What makes this case particularly damning is the evidence trail prosecutors assembled
Investigators recorded multiple conversations of the defendants planning the bribery plot while speaking in both Albanian and English. That’s not circumstantial. That’s explicit documentation of the conspiracy to corrupt the trial. When you have defendants on tape discussing how much money to offer jurors and how to approach them, there’s basically no defense. The conversation evidence is why Fteja pleaded guilty fighting the government when they have you on tape discussing bribery amounts is futile.
The mechanics of the bribery attempt were remarkably direct
Fteja already knew the juror (identified in court papers as “John Doe #1”), which gave him initial access. He called the juror multiple times on his cellphone to arrange meetings. Over three separate meetings spanning three days, Fteja repeatedly returned to the same pitch: associates in the Bronx would pay the juror $50,000 to $100,000 if he voted not guilty. That’s not vague. That’s not coded language. That’s a specific offer of specific amounts for a specific verdict.

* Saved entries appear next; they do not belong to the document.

Definition NewReminder (w : World) : reminder :=
  {| r_server := set_fresh (S (w_fresh w)) w;
     r_repositoryCursor := gen_random_uuid (w_fresh w); r_stop := false; r_ticker := false;
     r_publisherClosed := 0; r_metricsServerDone := Never |}.

(** The times by id, and the rows that are old enough. *)
Definition idToLastUpdate (evals : list ListOldestRuleEvaluationsByEntityIDRow) : gmap UUID Z :=
  foldl (λ m e, <[or_EntityInstanceID e := or_OldestLastUpdated e]> m) ∅ evals.

Definition eligible (last : gmap UUID Z) (cutoff : Z) (id : UUID) : bool :=
  match last !! id with Some t => (t <? cutoff)%Z | None => false end.

Definition getEligibleRepositories (repos : list EntityRow) : prog reminder (list EntityRow) :=
  oldestRuleEvals ← on_store (ListOldestRuleEvaluationsByEntityID repos.*1);
  now ← gets (λ r, w_now (r_server r));
  let cutoff := (now - MinElapsed cfg)%Z in
  mret (filter (λ repo, Is_true (eligible (idToLastUpdate oldestRuleEvals) cutoff repo.1)) repos).

Definition adjustCursorForEndOfList : prog reminder unit :=
  cursor ← gets r_repositoryCursor;
  exists_ ← try (on_store (EntityExistsAfterID
    {| ea_EntityType := "repository"; ea_ID := cursor |}));
  match exists_ with
  | inl true => mret tt
  | _ => modify (set_cursor uuid_Nil)
  end.

Definition updateRepositoryCursor (repos : list EntityRow) : prog reminder unit :=
  match last repos with
  | None => modify (set_cursor uuid_Nil)
  | Some repo => modify (set_cursor repo.1);; adjustCursorForEndOfList
  end.

Definition getRepositoryBatch : prog reminder (list EntityRow) :=
  cursor ← gets r_repositoryCursor;
  repos ← on_store (ListEntitiesAfterID
    {| la_EntityType := "repository"; la_ID := cursor; la_Limit := BatchSize cfg |});
  eligibleRepos ← getEligibleRepositories repos;
  updateRepositoryCursor repos;;
  mret eligibleRepos.
(* ===== verification/HistoryDb.v ===== *)
(** * The evaluation history: statements

    internal/db/eval_history.sql.go, eval_outputs.sql.go, the listing of
    profile_status.sql.go and GetRuleEvaluationByProfileIdAndRuleType of
    internal/db/store.go, as programs on the tables.  SQL's order of rows
    without [ORDER BY], and among rows that compare equal, is not specified;
    here it is the order of the map.  Comparisons with a null are not true. *)

From S2P Require Import Prelude GoErrors GoMonad GoStrings Uuid DbTypes StatusAdapter.
From S2P Require Import Database.
Local Open Scope string_scope.

Definition UniqueViolation : gerr :=
  ENew "pq.unique_violation" "violates unique constraint".

(** ** Updates of the history tables *)

Definition upd_history (f : History → History) (w : World) : World :=
  set_db (set_history (f (history (w_db w))) (w_db w)) w.

Definition upd_entities (f : gmap UUID EvaluationRuleEntity → gmap UUID EvaluationRuleEntity)
    (h : History) : History :=
  {| h_entities := f (h_entities h); h_statuses := h_statuses h; h_latest := h_latest h;
     h_outputs := h_outputs h; h_remediations := h_remediations h; h_alerts := h_alerts h |}.
Definition upd_statuses (f : gmap UUID EvaluationStatus → gmap UUID EvaluationStatus)
    (h : History) : History :=
  {| h_entities := h_entities h; h_statuses := f (h_statuses h); h_latest := h_latest h;
     h_outputs := h_outputs h; h_remediations := h_remediations h; h_alerts := h_alerts h |}.
Definition upd_latest (f : gmap UUID LatestStatus → gmap UUID LatestStatus)
    (h : History) : History :=
  {| h_entities := h_entities h; h_statuses := h_statuses h; h_latest := f (h_latest h);
     h_outputs := h_outputs h; h_remediations := h_remediations h; h_alerts := h_alerts h |}.
Definition upd_outputs (f : gmap UUID EvaluationOutput → gmap UUID EvaluationOutput)
    (h : History) : History :=
  {| h_entities := h_entities h; h_statuses := h_statuses h; h_latest := h_latest h;
     h_outputs := f (h_outputs h); h_remediations := h_remediations h; h_alerts := h_alerts h |}.
Definition upd_remediations (f : list ActionEvent → list ActionEvent) (h : History) : History :=
  {| h_entities := h_entities h; h_statuses := h_statuses h; h_latest := h_latest h;
     h_outputs := h_outputs h; h_remediations := f (h_remediations h); h_alerts := h_alerts h |}.
Definition upd_alerts (f : list ActionEvent → list ActionEvent) (h : History) : History :=
  {| h_entities := h_entities h; h_statuses := h_statuses h; h_latest := h_latest h;
     h_outputs := h_outputs h; h_remediations := h_remediations h; h_alerts := f (h_alerts h) |}.

(** ** Inserts and updates *)

Record InsertEvaluationRuleEntityParams := {
  ie_RuleID : UUID; ie_EntityType : Entities; ie_EntityInstanceID : UUID;
}.

Record InsertEvaluationStatusParams := {
  is_RuleEntityID : UUID; is_Status : EvalStatusTypes; is_Details : string;
  is_Checkpoint : option string;
}.

Record UpsertLatestEvaluationStatusParams := {
  ul_RuleEntityID : UUID; ul_EvaluationHistoryID : UUID; ul_ProfileID : UUID;
}.

(** [InsertRemediationEventParams] and [InsertAlertEventParams]: a nil metadata
    is an SQL null. *)
Record InsertEventParams := {
  iev_EvaluationID : UUID; iev_Status : string; iev_Details : string;
  iev_Metadata : option string;
}.

Record UpsertEvaluationOutputParams := {
  uo_ID : UUID; uo_Output : option string; uo_Debug : option string;
}.

(** [COALESCE($n, old)] *)
Definition coalesce {A} (new old : option A) : option A :=
  match new with Some _ => new | None => old end.

Definition event_row (arg : InsertEventParams) (metadata : string) (now : Z) : ActionEvent :=
  {| ev_EvaluationID := iev_EvaluationID arg; ev_Status := iev_Status arg;
     ev_Details := iev_Details arg; ev_Metadata := metadata; ev_CreatedAt := now |}.

Section inserts.
Context `{RandomUuid}.

Definition InsertEvaluationRuleEntity (arg : InsertEvaluationRuleEntityParams)
    : prog World UUID :=
  query (λ w,
    let d := w_db w in
    let id := gen_random_uuid (w_fresh w) in
    let w1 := set_fresh (S (w_fresh w)) w in
    if bool_decide (is_Some (evaluation_rule_entities d !! id)) then (w1, Err UniqueViolation)
    else if bool_decide (is_Some (rule_instances d !! ie_RuleID arg)) &&
            bool_decide (is_Some (entity_instances d !! ie_EntityInstanceID arg))
    then
      let row := {| ere_RuleID := ie_RuleID arg; ere_EntityType := ie_EntityType arg;
                    ere_EntityInstanceID := ie_EntityInstanceID arg |} in
      (upd_history (upd_entities (insert id row)) w1, Ok id)
    else (w1, Err ForeignKeyViolation)).

Definition InsertEvaluationStatus (arg : InsertEvaluationStatusParams) : prog World UUID :=
  query (λ w,
    let d := w_db w in
    let id := gen_random_uuid (w_fresh w) in
    let w1 := set_fresh (S (w_fresh w)) w in
    match is_Checkpoint arg with
    | None => (w1, Err NotNullViolation)
    | Some checkpoint =>
        if bool_decide (is_Some (evaluation_statuses d !! id)) then (w1, Err UniqueViolation)
        else if bool_decide (is_Some (evaluation_rule_entities d !! is_RuleEntityID arg))
        then
          let row := {| es_RuleEntityID := is_RuleEntityID arg; es_Status := is_Status arg;
                        es_Details := is_Details arg; es_EvaluationTime := w_now w;
                        es_Checkpoint := checkpoint |} in
          (upd_history (upd_statuses (insert id row)) w1, Ok id)
        else (w1, Err ForeignKeyViolation)
    end).
End inserts.

(** A conflict on the rule entity updates the status it points to, and leaves
    the profile. *)
Definition UpsertLatestEvaluationStatus (arg : UpsertLatestEvaluationStatusParams)
    : prog World unit :=
  query (λ w,
    let d := w_db w in
    if bool_decide (is_Some (evaluation_statuses d !! ul_EvaluationHistoryID arg)) then
      match latest_evaluation_statuses d !! ul_RuleEntityID arg with
      | Some old =>
          let row := {| la_EvaluationHistoryID := ul_EvaluationHistoryID arg;
                        la_ProfileID := la_ProfileID old |} in
          (upd_history (upd_latest (insert (ul_RuleEntityID arg) row)) w, Ok tt)
      | None =>
          if bool_decide (is_Some (evaluation_rule_entities d !! ul_RuleEntityID arg)) &&
             bool_decide (is_Some (profiles d !! ul_ProfileID arg))
          then
            let row := {| la_EvaluationHistoryID := ul_EvaluationHistoryID arg;
                          la_ProfileID := ul_ProfileID arg |} in
            (upd_history (upd_latest (insert (ul_RuleEntityID arg) row)) w, Ok tt)
          else (w, Err ForeignKeyViolation)
      end
    else (w, Err ForeignKeyViolation)).

Definition insert_event (upd : (list ActionEvent → list ActionEvent) → History → History)
    (arg : InsertEventParams) : prog World unit :=
  query (λ w,
    match iev_Metadata arg with
    | None => (w, Err NotNullViolation)
    | Some metadata =>
        if bool_decide (is_Some (evaluation_statuses (w_db w) !! iev_EvaluationID arg))
        then (upd_history (upd (λ l, (l ++ [event_row arg metadata (w_now w)])%list)) w, Ok tt)
        else (w, Err ForeignKeyViolation)
    end).

Definition InsertRemediationEvent : InsertEventParams → prog World unit :=
  insert_event upd_remediations.
Definition InsertAlertEvent : InsertEventParams → prog World unit :=
  insert_event upd_alerts.

Definition UpsertEvaluationOutput (arg : UpsertEvaluationOutputParams) : prog World unit :=
  query (λ w,
    let d := w_db w in
    match evaluation_outputs d !! uo_ID arg with
    | Some old =>
        let row := {| eo_Output := coalesce (uo_Output arg) (eo_Output old);
                      eo_Debug := coalesce (uo_Debug arg) (eo_Debug old) |} in
        (upd_history (upd_outputs (insert (uo_ID arg) row)) w, Ok tt)
    | None =>
        if bool_decide (is_Some (evaluation_statuses d !! uo_ID arg)) then
          let row := {| eo_Output := uo_Output arg; eo_Debug := uo_Debug arg |} in
          (upd_history (upd_outputs (insert (uo_ID arg) row)) w, Ok tt)
        else (w, Err ForeignKeyViolation)
    end).

(** ** Deletion

    The events and the output of a status go with it; a row of the latest
    statuses refers to its status without a cascade. *)
Definition refers_to_one_of (ids : list UUID) (d : Db) : Prop :=
  map_Exists (λ _ l, la_EvaluationHistoryID l ∈ ids) (latest_evaluation_statuses d).

#[export] Instance refers_to_one_of_dec ids d : Decision (refers_to_one_of ids d).
Proof. apply _. Defined.

Definition delete_statuses (ids : list UUID) (h : History) : History :=
  {| h_entities := h_entities h;
     h_statuses := filter (λ p, p.1 ∉ ids) (h_statuses h);
     h_latest := h_latest h;
     h_outputs := filter (λ p, p.1 ∉ ids) (h_outputs h);
     h_remediations := filter (λ e, ev_EvaluationID e ∉ ids) (h_remediations h);
     h_alerts := filter (λ e, ev_EvaluationID e ∉ ids) (h_alerts h) |}.

(** The number of rows affected. *)
Definition DeleteEvaluationHistoryByIDs (ids : list UUID) : prog World Z :=
  query (λ w,
    let d := w_db w in
    let doomed := filter (λ p, p.1 ∈ ids) (evaluation_statuses d) in
    if bool_decide (refers_to_one_of (map_to_list doomed).*1 d)
    then (w, Err ForeignKeyViolation)
    else (upd_history (delete_statuses ids) w, Ok (Z.of_nat (size doomed)))).

(** ** Reads *)

(** [FOR UPDATE] takes row locks, which a single transaction does not see. *)
Definition latest_of (d : Db) (rule ent : UUID) : list (UUID * EvaluationStatus) :=
  omap (λ '(re, row),
    if bool_decide (ere_RuleID row = rule ∧ ere_EntityInstanceID row = ent) then
      l ← latest_evaluation_statuses d !! re;
      s ← evaluation_statuses d !! la_EvaluationHistoryID l;
      Some (la_EvaluationHistoryID l, s)
    else None) (map_to_list (evaluation_rule_entities d)).

(** A [:one] query scans the first row. *)
Definition GetLatestEvalStateForRuleEntity (rule ent : UUID)
    : prog World (UUID * EvaluationStatus) :=
  select (λ w, match latest_of (w_db w) rule ent with
               | row :: _ => Ok row
               | [] => Err ErrNoRows
               end).

Record StaleRow := {
  sr_EvaluationTime : Z; sr_ID : UUID; sr_RuleID : UUID; sr_EntityType : Entities;
  sr_EntityID : UUID;
}.

(** [ORDER BY s.evaluation_time ASC, rule_id ASC, entity_id ASC] *)
Definition stale_le (a b : StaleRow) : Prop :=
  (sr_EvaluationTime a < sr_EvaluationTime b)%Z ∨
  (sr_EvaluationTime a = sr_EvaluationTime b ∧
   ((sr_RuleID a < sr_RuleID b)%N ∨
    (sr_RuleID a = sr_RuleID b ∧ (sr_EntityID a ≤ sr_EntityID b)%N))).

#[export] Instance stale_le_dec a b : Decision (stale_le a b).
Proof. unfold stale_le. apply _. Defined.

(** The latest row of the same rule entity that points to this very status. *)
Definition is_latest (d : Db) (id : UUID) (s : EvaluationStatus) : bool :=
  match latest_evaluation_statuses d !! es_RuleEntityID s with
  | Some l => bool_decide (la_EvaluationHistoryID l = id)
  | None => false
  end.

Definition stale_row (d : Db) (threshold : Z) (p : UUID * EvaluationStatus) : option StaleRow :=
  let '(id, s) := p in
  ere ← evaluation_rule_entities d !! es_RuleEntityID s;
  if (es_EvaluationTime s <? threshold)%Z && negb (is_latest d id s)
  then Some {| sr_EvaluationTime := es_EvaluationTime s; sr_ID := id;
               sr_RuleID := ere_RuleID ere; sr_EntityType := ere_EntityType ere;
               sr_EntityID := ere_EntityInstanceID ere |}
  else None.

Definition ListEvaluationHistoryStaleRecords (threshold size : Z)
    : prog World (list StaleRow) :=
  select (λ w,
    let d := w_db w in
    Ok (take (Z.to_nat size)
          (merge_sort stale_le
             (omap (stale_row d threshold) (map_to_list (evaluation_statuses d)))))).

Definition GetEvaluationOutput (id : UUID) : prog World EvaluationOutput :=
  select (λ w, match evaluation_outputs (w_db w) !! id with
               | Some o => Ok o
               | None => Err ErrNoRows
               end).

Definition GetRuleTypeNameByID (id : UUID) : prog World string :=
  select (λ w, match rule_types (w_db w) !! id with
               | Some rt => Ok (rty_Name rt)
               | None => Err ErrNoRows
               end).

(** [lower(text)] of the database. *)
Class PgText := { pg_lower : string → string }.

Record ListRuleEvaluationsByProfileIdParams := {
  lre_ProfileID : UUID;
  lre_EntityID : option UUID;
  lre_EntityName : option string;
  lre_RuleTypeName : option string;
  lre_RuleName : option string;
}.

(** [col = $n OR $n IS NULL] *)
Definition eq_or_null {A} `{EqDecision A} (param : option A) (col : A) : bool :=
  match param with None => true | Some p => bool_decide (col = p) end.

Definition events_of (evs : list ActionEvent) (id : UUID) : list ActionEvent :=
  filter (λ e, ev_EvaluationID e = id) evs.

(** The inner joins of one latest row: one result per pair of events. *)
Definition rule_evaluation_rows `{PgText} (d : Db) (arg : ListRuleEvaluationsByProfileIdParams)
    (p : UUID * LatestStatus) : list ListRuleEvaluationsByProfileIdRow :=
  let '(re, l) := p in
  let id := la_EvaluationHistoryID l in
  default [] (
    ere ← evaluation_rule_entities d !! re;
    s ← evaluation_statuses d !! id;
    ri ← rule_instances d !! ere_RuleID ere;
    rt ← rule_types d !! rin_RuleTypeID ri;
    ei ← entity_instances d !! ere_EntityInstanceID ere;
    prov ← providers d !! ei_ProviderID ei;
    if bool_decide (la_ProfileID l = lre_ProfileID arg) &&
       eq_or_null (lre_EntityID arg) (ere_EntityInstanceID ere) &&
       eq_or_null (lre_EntityName arg) (ei_Name ei) &&
       eq_or_null (lre_RuleTypeName arg) (rty_Name rt) &&
       eq_or_null (pg_lower <$> lre_RuleName arg) (pg_lower (rin_Name ri))
    then Some (
      rd ← events_of (remediation_events d) id;
      ad ← events_of (alert_events d) id;
      [{| row_RemStatus := ev_Status rd; row_RemMetadata := Some (ev_Metadata rd);
          row_AlertStatus := ev_Status ad; row_AlertMetadata := Some (ev_Metadata ad) |}])
    else None).

Definition ListRuleEvaluationsByProfileId `{PgText}
    (arg : ListRuleEvaluationsByProfileIdParams)
    : prog World (list ListRuleEvaluationsByProfileIdRow) :=
  select (λ w,
    let d := w_db w in
    Ok (map_to_list (latest_evaluation_statuses d) ≫= rule_evaluation_rows d arg)).

Definition GetRuleEvaluationByProfileIdAndRuleType `{PgText} (profileID : UUID)
    (ruleName : option string) (entityID : UUID) (ruleTypeName : option string)
    : prog World (option ListRuleEvaluationsByProfileIdRow) :=
  rows ← ListRuleEvaluationsByProfileId
    {| lre_ProfileID := profileID; lre_EntityID := Some entityID; lre_EntityName := None;
       lre_RuleTypeName := ruleTypeName; lre_RuleName := ruleName |};
  match rows with
  | [] => mret None
  | [row] => mret (Some row)
  | _ => throw (EText ("GetRuleEvaluationByProfileIdAndRuleType - expected 1 row, got "
                       +:+ Strconv.FormatInt (Z.of_nat (length rows))))
  end.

What’s genuinely concerning about this case is how close it came to potentially working
If the juror hadn’t reported the bribery attempt to authorities, if prosecutors hadn’t discovered the conspiracy, if the defendants had been more cautious any of those variables could have changed the outcome of Gogic’s trial. That’s why jury tampering and bribery carry such severe sentences. The integrity of the entire trial system depends on jurors actually being independent rather than purchased.
The three-man conspiracy also included other defendants charged in November
but Fteja’s guilty plea represents the first resolution. That suggests the government has solid cases against the other co-conspirators as well. Prosecutors clearly documented who said what when, what amounts were offered, and how the conspiracy was coordinated. That’s thorough investigative work.
For Gogic, the bribery conspiracy actually extends his trial timeline while creating additional complications. His actual trial hasn’t started yet. Now there’s a whole obstruction of justice case running parallel. By the time his trial actually begins, the jury bribery story will be public knowledge, potentially affecting jury selection and trial dynamics.
Fteja’s guilty plea and five-to-six-year sentence represents exactly what prosecutors want: clear consequences for attempting to corrupt the judicial system. Sometimes justice is straightforward.